It’s been a number of years since I first heard “the voice,” but I remember it quite clearly. I was going through a grocery store checkout and the little popsicle at the cash register said, “And, how are you today?” She drew out the “oo” vowel and leaned slightly forward as she said it. It was at that precise moment I realized I wasn’t a young man anymore. And I have to admit it annoyed me.
For those of you who are unfamiliar (read “under 50”) “the voice” is the inflection adults add to their speech when they’re talking to children, dogs, foreigners, hospital patients and old people like – uh – me. It’s a strange combination of empathy and authority. It suggests that the speaker thinks you might not understand the words, but wants to reassure you that they are in charge and there’s nothing to worry about. And despite its condescending tone, it’s actually full of goodwill.

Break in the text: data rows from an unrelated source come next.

(** * gosam, monocryst.py: the lattice catalog and the oriented periodic
      box filler

    A shallow embedding of [monocryst.py].  The file follows the source from
    top to bottom: the lattice factories, [OrthorhombicPbcModel],
    [RotatedMonocrystal], the driver [mono], the lookup
    [get_named_lattice] and the command line entry [main].

    - Numbers.  Python floats are kept abstract behind the interface
      [Scalar]; the embedding is written once and instantiated at IEEE
      binary64 ([float_scalar], Rocq's primitive floats) and at exact
      rationals ([Q_scalar]).
    - Objects.  The only object the code mutates through an alias is the
      unit cell ([UnitCell.rotate]); unit cells live in a store, lattices
      and models hold references into it.
    - Errors.  Python exceptions are values of [Py.exn]; a computation
      returns [Py.Ok] or [Py.Raise] together with the store it leaves.
    - Collaborators.  [latt], [graingen], [mdprim], [rotmat] and [utils]
      are other modules of gosam; what [monocryst.py] calls in them is
      gathered in the interface [Collab].
    - Left out.  Console output ([print]) is not modelled.  The
      experiment [test_rotmono_adjust] (trigonometry, and a module that is
      never imported) is not embedded.  [main] is embedded from the parsed
      command line on and up to the export. *)

From Stdlib Require Import ZArith QArith Qround Lqa Lia List String Ascii Bool.
From Stdlib Require Import Floats.PrimFloat Floats.FloatOps Floats.SpecFloat.
From Stdlib Require Import Floats.FloatAxioms.
From Stdlib Require Import Numbers.Cyclic.Int63.Uint63.
From Stdlib Require Import DecimalString.
From stdpp Require Import gmap.

Import ListNotations.
Local Open Scope string_scope.
Local Open Scope list_scope.

(* ===================================================================== *)
(** * Python values, strings and exceptions                               *)
(* ===================================================================== *)

Module Py.

(** What [SystemExit] carries: nothing ([sys.exit()]), an exit status
    ([parser.error] of [optparse] exits with status 2 after it has written
    its text to the standard error stream), or a text ([sys.exit(msg)]). *)
Inductive exit_code : Type :=
| ExitNone
| ExitStatus (status : Z)
| ExitText (msg : string).

Coercion ExitText : string >-> exit_code.

(** The exceptions [monocryst.py] can raise itself ([assert], [raise
    ValueError], [sys.exit], [parser.error], indexing an empty string or an
    empty list, dividing by the length of an empty string) and one
    constructor for whatever a collaborator raises. *)
Inductive exn : Type :=
| AssertionError
| ValueError (msg : string)
| SystemExit (code : exit_code)
| IndexError
| ZeroDivisionError
| ForeignError (msg : string).

Inductive result (A : Type) : Type :=
| Ok (a : A)
| Raise (e : exn).

Arguments Ok {A} a.
Arguments Raise {A} e.

(** ** Text

    A Python [str] is a sequence of code points; it is kept here as the
    bytes of its UTF-8 encoding, which is how a literal is written.
    Comparison, concatenation, [startswith], [endswith] and [in] are the
    same on the code points and on the bytes; [len], [s[0]] and [s[n:]]
    count code points. *)

(** The number of bytes of the code point that starts with the byte [c]
    (a byte that starts none counts as one). *)
Definition width (c : ascii) : nat :=
  let n := nat_of_ascii c in
  if (n <? 192)%nat then 1%nat
  else if (n <? 224)%nat then 2%nat
  else if (n <? 240)%nat then 3%nat
  else 4%nat.

(** A byte inside a code point, after its first byte. *)
Definition is_continuation (c : ascii) : bool :=
  let n := nat_of_ascii c in ((128 <=? n) && (n <? 192))%nat.

(** [len(s)] *)
Fixpoint len (s : string) : nat :=
  match s with
  | EmptyString => 0%nat
  | String c r => if is_continuation c then len r else Datatypes.S (len r)
  end.

(** The string without its first [n] bytes. *)
Fixpoint skip (n : nat) (s : string) : string :=
  match n, s with
  | O, _ => s
  | Datatypes.S _, EmptyString => EmptyString
  | Datatypes.S k, String _ r => skip k r
  end.

(** [s[0]] for the string [String c rest]: the code point that starts with
    [c]. *)
Definition char0 (c : ascii) (rest : string) : string :=
  String c (substring 0 (width c - 1) rest).

(** [s[n:]] *)
Fixpoint slice_from (n : nat) (s : string) : string :=
  match n, s with
  | O, _ => s
  | Datatypes.S _, EmptyString => EmptyString
  | Datatypes.S k, String c r => slice_from k (skip (width c - 1) r)
  end.

(** [s.startswith(p)] *)
Definition startswith (s p : string) : bool := String.prefix p s.

(** [s.endswith(suffix)] *)
Definition endswith (s suffix : string) : bool :=
  let n := String.length s in
  let k := String.length suffix in
  if (k <=? n)%nat then String.eqb (substring (n - k) k s) suffix else false.

(** [sub in s] *)
Fixpoint str_in (sub s : string) : bool :=
  String.prefix sub s ||
  match s with
  | EmptyString => false
  | String _ r => str_in sub r
  end.

(** The double quote character, as a string. *)
Definition dquote : string := String (ascii_of_nat 34) EmptyString.

(** ["...%s" % name] with a single [%s] at the end of the format. *)
Definition format_s (prefix arg : string) : string := prefix ++ arg.

(** [str.lower] is Unicode-aware: which letters it maps, and to what, is
    the character database of the interpreter.  The function is a
    parameter of the model. *)
Class Unicode : Type := {
  lower : string -> string
}.

(** The two facts about [str.lower] the lookup relies on.  It maps code
    point by code point, and what it yields has no cased letter left that
    it would map again; [.], [c], [i] and [f] are mapped to themselves
    wherever they stand. *)
Class UnicodeLaws {U : Unicode} : Prop := {
  lower_idem : forall s, lower (lower s) = lower s;
  endswith_cif_lower :
    forall s, endswith s ".cif" = true -> endswith (lower s) ".cif" = true
}.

Over the years, I’ve gotten used to “the voice,” but, honestly, it still grates on me. I can’t help it; I just don’t like being talked to on the same level as “Who’s a good boy, then?” This is especially true when the speaker is a 20-something somebody whose major accomplishment in life is a totally cool Instagram profile. I know these folks are full of good intentions, but treating grey hair as if it’s a terminal disease is hard to take when you’re on the receiving end. (Full disclosure: Like everybody else on this planet, I used “the voice” when I was younger and still do, on occasion.)
The problem is, after a while, “the voice” doesn’t quit. It’s like you’re living in a gigantic daycare centre. Pretty much everybody who doesn’t know you, uses it. They start every conversation with a simple question so you’re not stuck for an answer. They constantly repeat themselves as if you can’t hear, don’t understand or have no attention span. And they over-explain everything — as though your age and your IQ are somehow connected – adversely. It’s totally tiresome. But, the worst thing is “the voice” tells you – in no uncertain terms – that you’re no longer a viable sexual partner and you are not now — nor ever were — a badass.
It’s been a number of years since I first heard “the voice,” but I remember it quite clearly. I looked at the little popsicle at the cash register, saw her smile, looked into her eyes and thought, “You have no idea who you’re dealing with, little girl — and if I told you even half the story, you wouldn’t believe me.” But, all I could think of to say was, “Not bad — for an old fella!”